Introduction à la sécurité des informations

[ARCHIVÉ] Dernière mise à jour par Joe Schaefer sur jeu., 12 mars 2026    source
 

InfoSec.

Quel est l’objectif principal de InfoSec ?

Pour s’assurer que tous les changements aux limites du contexte sont bien réglementés.

Par exemple, chaque appel système sur une plate-forme UNIX satisfait à cette condition, en termes de modèle de sécurité utilisateur/groupe + système de fichiers UNIX. La définition littérale d’un commutateur de contexte, telle qu’elle est indiquée par les appels système, implique une vérification de l’intégrité de l’utilisation de l’API sur le noyau’côté de l’appel.

En termes de livraison SaaS, toutes les données provenant d’un appel système UNIX d’exécution doivent être traitées comme réaliséeset validé aux points d’entrée dans l’application’s mémoire de processus accessible. Ces points d’entrée doivent être considérés comme des limites contextuelles d’infosec pour ces données d’application. La validation réglementaire appropriée doit inclure des modèles de chaîne de liste blanche (généralement via regex). Les données réalisées qui effacent la liste blanche et ses données dépendantes peuvent être expédiées en toute sécurité depuis la mémoire de processus de l’application via un autre appel système. Ces points de sortie d’appel système sont également des limites de contexte d’infosec ; ce qui constitue “sécurité” les modèles de liste blanche sur les données entrantes obtenues sont informés par ces API spécifiques sur les points de sortie. Sur le SSDLC, ces points de sortie évolueront, tout comme les listes blanches correspondantes.

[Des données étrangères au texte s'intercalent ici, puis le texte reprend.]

(** * functools: channel pipelines of the Go package [functools]

    A shallow embedding of [streams.go], [bufferedStreams.go] and the slice
    helpers ([iterable]), together with a small-step semantics of the
    goroutines and channels they create.

    Every constructor of the package makes one channel and starts one
    goroutine that writes to it and reads from at most one upstream channel.
    The goroutines and channels that feed a stream therefore form a chain,
    and a chain with the state of each goroutine and each channel is the
    state of the running program. The scheduler is left free: any goroutine
    that is not blocked may take the next step. A stream handed to two
    consumers, which the package does not support, is outside the model. *)

From Stdlib Require Import List ZArith Lia Bool.
From Stdlib Require String.
Import ListNotations.
Import String.StringSyntax.
Delimit Scope string_scope with string.

Set Implicit Arguments.
Local Open Scope Z_scope.

(** ** Go values *)

(** A slice is either the nil slice or a view of an array. Both have a
    length; [var s []T] is nil and [[]T{}] is empty but not nil. Spare
    capacity is not modelled. *)
Inductive slice (T : Type) : Type :=
| nil_slice
| mk_slice (l : list T).
Arguments nil_slice {T}.

Definition elems {T} (s : slice T) : list T :=
  match s with
  | nil_slice => []
  | mk_slice l => l
  end.

Definition is_nil {T} (s : slice T) : bool :=
  match s with
  | nil_slice => true
  | mk_slice _ => false
  end.

Definition len {T} (s : slice T) : Z := Z.of_nat (length (elems s)).

(** [append(s, v)] *)
Definition append {T} (s : slice T) (v : T) : slice T :=
  mk_slice (elems s ++ [v]).

(** [s[lo:hi]]; [None] is the run-time panic for indices out of range. The
    nil slice resliced at [0:0] stays nil. *)
Definition reslice {T} (s : slice T) (lo hi : Z) : option (slice T) :=
  if (0 <=? lo) && (lo <=? hi) && (hi <=? len s) then
    match s with
    | nil_slice => Some nil_slice
    | mk_slice l =>
        Some (mk_slice (firstn (Z.to_nat (hi - lo)) (skipn (Z.to_nat lo) l)))
    end
  else None.

(** Run-time types, and the empty interface [any]: nil, or a value
    together with its dynamic type. *)
Inductive gotype : Type := TInt | TString | TBool.

Definition denote (t : gotype) : Type :=
  match t with
  | TInt => Z
  | TString => String.string
  | TBool => bool
  end.

Inductive any : Type :=
| nil_any
| dyn (t : gotype) (v : denote t).

Definition gotype_eq_dec (a b : gotype) : {a = b} + {a <> b}.
Proof. decide equality. Defined.

Definition dyn_type (v : any) : option gotype :=
  match v with
  | nil_any => None
  | dyn t _ => Some t
  end.

Definition has_type (t : gotype) (v : any) : bool :=
  match dyn_type v with
  | Some t' => if gotype_eq_dec t' t then true else false
  | None => false
  end.

(** [casted, ok := v.(T)] for a concrete type [T]: [Some casted] when [ok]. *)
Definition type_assert (t : gotype) (v : any) : option (denote t) :=
  match v with
  | nil_any => None
  | dyn t' x =>
      match gotype_eq_dec t' t with
      | left e => Some (eq_rect t' denote x t e)
      | right _ => None
      end
  end.

(** ** Channels *)

Record chan (T : Type) : Type := mk_chan {
  buf : list T;      (* elements sent and not yet received, oldest first *)
  cap : Z;           (* capacity given to make *)
  closed : bool
}.

(** [make(chan T, size)]; a negative size panics. The limits of memory are
    not modelled. *)
Definition make_chan (T : Type) (size : Z) : option (chan T) :=
  if size <? 0 then None else Some (mk_chan [] size false).

(** [make(chan T)] *)
Definition make_unbuffered (T : Type) : chan T := mk_chan [] 0 false.

Definition set_buf {T} (c : chan T) (b : list T) : chan T :=
  mk_chan b (cap c) (closed c).

Definition set_closed {T} (c : chan T) : chan T :=
  mk_chan (buf c) (cap c) true.

(** What one iteration of [for v := range ch] obtains. *)
Inductive rx (T : Type) : Type :=
| Got (v : T)
| Eof.
Arguments Eof {T}.

(** ** Goroutines *)

(** A generator is a caller's function that is handed the channel. It
    sends some values and then returns or panics. *)
Inductive genprog (T : Type) : Type :=
| GSend (v : T) (k : genprog T)   (* ch <- v; ... *)
| GReturn
| GPanic.
Arguments GReturn {T}.
Arguments GPanic {T}.

(** [for _, v := range items { ch <- v }] *)
Fixpoint feed {T} (items : list T) : genprog T :=
  match items with
  | [] => GReturn
  | v :: rest => GSend v (feed rest)
  end.

(** The body of a stage, [for v := range s.stream { ... out <- w ... }]:
    waiting at the range clause, or holding a value at the send. *)
Inductive loop (T : Type) : Type :=
| AtRange
| AtSend (v : T).
Arguments AtRange {T}.

(** Every goroutine of the package is [defer close(ch); body]. It runs the
    body; when the body returns or panics the deferred close runs; after
    that the goroutine has exited, or the panic, which nothing recovers,
    has ended the program. *)
Inductive goroutine (code : Type) : Type :=
| Running (c : code)
| Deferred (panicking : bool)
| Exited
| Crashed.
Arguments Deferred {code}.
Arguments Exited {code}.
Arguments Crashed {code}.

Definition finished {code} (w : goroutine code) : bool :=
  match w with
  | Exited | Crashed => true
  | _ => false
  end.

Definition has_crashed {code} (w : goroutine code) : bool :=
  match w with
  | Crashed => true
  | _ => false
  end.

(** ** Chains *)

(** [Origin w ch]: the goroutine [w] runs a generator on [ch].
    [Link up body w ch]: the goroutine [w] ranges over the channel of [up],
    and sends [b] on [ch] for each [v] with [body v = Some b]. *)
Inductive chain (T : Type) : Type :=
| Origin (w : goroutine (genprog T)) (ch : chan T)
| Link (A : Type) (up : chain A) (body : A -> option T)
       (w : goroutine (loop T)) (ch : chan T).

Definition out {T} (p : chain T) : chan T :=
  match p with
  | Origin _ ch => ch
  | Link _ _ _ ch => ch
  end.

(** The value a goroutine blocked at a send is offering. *)
Definition gen_offer {T} (w : goroutine (genprog T))
  : option (T * goroutine (genprog T)) :=
  match w with
  | Running (GSend v k) => Some (v, Running k)
  | _ => None
  end.

Definition loop_offer {T} (w : goroutine (loop T))
  : option (T * goroutine (loop T)) :=
  match w with
  | Running (AtSend v) => Some (v, Running AtRange)
  | _ => None
  end.

(** A receive on [ch], whose sender is [w]: the oldest buffered element; or
    end of channel when it is closed and empty; or, on an unbuffered
    channel, the value of the sender waiting at its send, which proceeds.
    [None]: the receiver blocks. *)
Definition chan_recv {T W} (offer : option (T * W)) (w : W) (ch : chan T)
  : option (rx T * W * chan T) :=
  match buf ch with
  | v :: rest => Some (Got v, w, set_buf ch rest)
  | [] =>
      if closed ch then Some (Eof, w, ch)
      else if cap ch =? 0 then
        match offer with
        | Some (v, w') => Some (Got v, w', ch)
        | None => None
        end
      else None
  end.

(** A send [ch <- v] by a goroutine on its own: it panics on a closed
    channel, goes through when the buffer has room, and blocks otherwise
    (on an unbuffered channel it waits for a receiver, see [chan_recv]). *)
Definition chan_send {T code} (v : T) (k : code) (ch : chan T)
  : option (goroutine code * chan T) :=
  if closed ch then Some (Deferred true, ch)
  else if Z.of_nat (length (buf ch)) <? cap ch
       then Some (Running k, set_buf ch (buf ch ++ [v]))
       else None.

(** The deferred [close(ch)]; closing a closed channel panics. *)
Definition deferred_close {T code} (panicking : bool) (ch : chan T)
  : goroutine code * chan T :=
  if closed ch then (Crashed, ch)
  else (if panicking then Crashed else Exited, set_closed ch).

Definition pack_origin {T} (r : rx T * goroutine (genprog T) * chan T)
  : rx T * chain T :=
  let '(x, w, ch) := r in (x, Origin w ch).
(** * catalog.data.gov scrapper: ingestion and type inference of [main.py]

    A shallow embedding of the format readers, the column type
    inference, the CSV export and the zip orchestration of [src/main.py],
    with the properties the specification states about them.

    Conventions of the model:
    - a Python [str] is a [string] whose characters are code points below
      256, one [ascii] per code point;
    - a Python [dict] with string keys is a [gmap string _];
    - a call that can raise returns a [PyResult]; a function that prints
      or writes returns the list of its [Event]s;
    - the functions of libraries ([dateparser.parse], [ast.literal_eval],
      [json.loads], the pandas parsers, ...) are the variables of the
      section [Program]; what is known of a library function beyond its
      type is written in the definition that uses it. *)

From Stdlib Require Import ZArith Ascii DecimalString.
From stdpp Require Import gmap strings list fin_maps.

Le modèle de sécurité UNIX seul n’a jamais pris de dispositions pour le développement d’applications client/serveur en réseau, car historiquement, l’API de socket BSD qui a précédé l’essor de l’informatique réseau dans le 90s (Sun Microsystems) a été inventée plus d’une décennie après la naissance d’UNIX (avec son modèle de sécurité multiutilisateur basé sur le système d’exploitation entièrement formé à la naissance). MIT Kerberos était un pas dans la bonne direction, mais laisse beaucoup à désirer dans un contexte SaaS.

Planification sécurisée des CPU pour effectuer des tâches au niveau du noyau pour le compte de certains “contexte utilisateur/groupe/rôle autorisé” non lié au processus sous-jacent’s Le contexte utilisateur/groupe UNIX a toujours été en dehors du modèle UNIX. De nombreuses initiatives d’infosec ne reconnaissent pas que cette responsabilité réglementaire appartient aux seules applications ;’Que le vôtre soit un !

Au cas où’n’est pas clair à ce stade, les équipes DevOps/SRE qui trient les incidents de sécurité SaaS (CAI) sur Linux doivent se familiariser avec htop‘s strace interface via le s clé ! Mieux vaut maîtriser strace comme autonome. (FYI : J’ai des compilations statiques de ces fichiers binaires sur github qui peuvent être livrés à des conteneurs ou des nœuds K8s, y compris via la livraison SSH/SSM, à https://github.com/joesuf4/home/tree/wsl/bin).

Comment cela se rapporte-t-il aux initiatives de confiance zéro, en tant que question pratique ?

Architectures sans confiance n’ont pas de limites de contexte d’infosec propres au réseau.

Bien qu’il puisse y avoir des contextes VPN/Firewall en réalité, aucun de ces détails ne concerne InfoSec dans un cadre de confiance zéro. En d’autres termes, ces initiatives de sécurité de topologie de réseau peuvent augmenter les initiatives Zero-Trust, mais elles ne sont jamais utilisées dans le cadre d’une initiative Zero-Trust au niveau de la sécurité serveur-hôte de base jusqu’au niveau de l’application.

Par exemple, MIT Kerberos et Active Directory sont conformes à la norme Zero-Trust.